“Perbedaan ini kita maknai sebagai khazanah keislaman. Masing-masing memiliki dasar dalam menentukan awal Ramadan. Pimpinan Pusat Muhammadiyah telah menetapkan 1 Ramadan 1447 H jatuh pada 18 Februari 2026, dan kami di daerah mengikuti keputusan tersebut,” ujarnya.
Rahmad menambahkan, antusiasme jamaah pada malam pertama tarawih cukup tinggi dan diharapkan terus berlanjut hingga akhir Ramadan.
“Alhamdulillah, jamaah hampir penuh malam ini. Insyaallah semangat ini terus terjaga selama 30 malam Ramadan,” katanya.
Sementara itu, Pengurus Masjid Taqwa Muhammadiyah, Afrizal Sofyan, menyampaikan bahwa pihaknya telah menyiapkan sejumlah program ibadah untuk mengisi Ramadan.
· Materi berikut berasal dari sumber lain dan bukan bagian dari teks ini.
(* ===== verification/Catalog.v ===== *)
(** * The namespace catalog (internal/catalog/namespace.go)

    The durability profiles a node may declare and the check that a request
    names the namespace the node serves. *)

From Stdlib Require Import ZArith Lia.
From S2P Require Import Prelude.

Inductive catalog_error :=
| EmptyNamespaceID
| ErrUnsupportedProfile (profile want : bytes)
| ErrNamespaceNotFound (id serves : bytes).

(** [alwaysSupportedProfiles]: a missing key of the map reads as false. *)
Definition alwaysSupportedProfiles : gmap bytes bool := {[ $"cache" := true ]}.

Record NamespaceSpec := mkSpec { ID : bytes; Profile : bytes }.

Definition NewNamespaceSpec (id profile : bytes) (replicationEnabled : bool)
    : result catalog_error NamespaceSpec :=
  if bool_decide (id = []) then Err EmptyNamespaceID else
  let supported := default false (alwaysSupportedProfiles !! profile)
                   || (bool_decide (profile = $"durable") && replicationEnabled) in
  if negb supported then
    let want := if negb replicationEnabled
                then $"cache (durable requires replication to be enabled on this node)"
                else $"cache, durable" in
    Err (ErrUnsupportedProfile profile want)
  else Ok (mkSpec id profile).

Record Registry := mkRegistry { reg_spec : NamespaceSpec }.

Definition NewRegistry (spec : NamespaceSpec) : Registry := mkRegistry spec.

Definition Validate (r : Registry) (id : bytes) : option catalog_error :=
  if bool_decide (id <> ID (reg_spec r))
  then Some (ErrNamespaceNotFound id (ID (reg_spec r))) else None.

Definition Spec (r : Registry) : NamespaceSpec := reg_spec r.

Lemma cache_only profile :
  default false (alwaysSupportedProfiles !! profile) = bool_decide (profile = $"cache").
Proof.
  unfold alwaysSupportedProfiles. destruct (decide ($"cache" = profile)) as [<-|Hne].
  - by rewrite lookup_singleton_eq, bool_decide_true.
  - by rewrite lookup_singleton_ne, bool_decide_false by congruence.
Qed.

(** What [NewNamespaceSpec] accepts. *)
Lemma NewNamespaceSpec_ok id profile repl spec :
  NewNamespaceSpec id profile repl = Ok spec <->
  id <> [] /\ (profile = $"cache" \/ (profile = $"durable" /\ repl = true)) /\
  spec = mkSpec id profile.
Proof.
  unfold NewNamespaceSpec. rewrite cache_only.
  repeat case_bool_decide; destruct repl; cbn; intuition congruence.
Qed.

(** A node declares only a durability it can back.  [NewNamespaceSpec] accepts
    exactly a non-empty id with the profile cache, or with durable when
    replication is enabled; the accepted spec is the one asked for; every other
    profile, strong included, is refused. *)
Theorem spec_honest id profile repl :
  (forall spec, NewNamespaceSpec id profile repl = Ok spec <->
     id <> [] /\ (profile = $"cache" \/ (profile = $"durable" /\ repl = true)) /\
     spec = mkSpec id profile) /\
  NewNamespaceSpec id ($"durable") false <> Ok (mkSpec id ($"durable")) /\
  is_ok (NewNamespaceSpec id ($"strong") repl) = false.
Proof.
  split_and!.
  - apply NewNamespaceSpec_ok.
  - unfold NewNamespaceSpec. by case_bool_decide.
  - unfold NewNamespaceSpec. case_bool_decide; [done|]. by destruct repl.
Qed.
Kegiatan tersebut antara lain safari dakwah yang menghadirkan penceramah dari unsur Muhammadiyah sebelum tarawih, kultum Subuh, serta tausiah Zuhur.
Ia berharap Ramadan tahun ini menjadi momentum meningkatkan keimanan dan ketakwaan umat Islam, serta memperkuat ukhuwah meski terdapat perbedaan dalam penetapan awal puasa.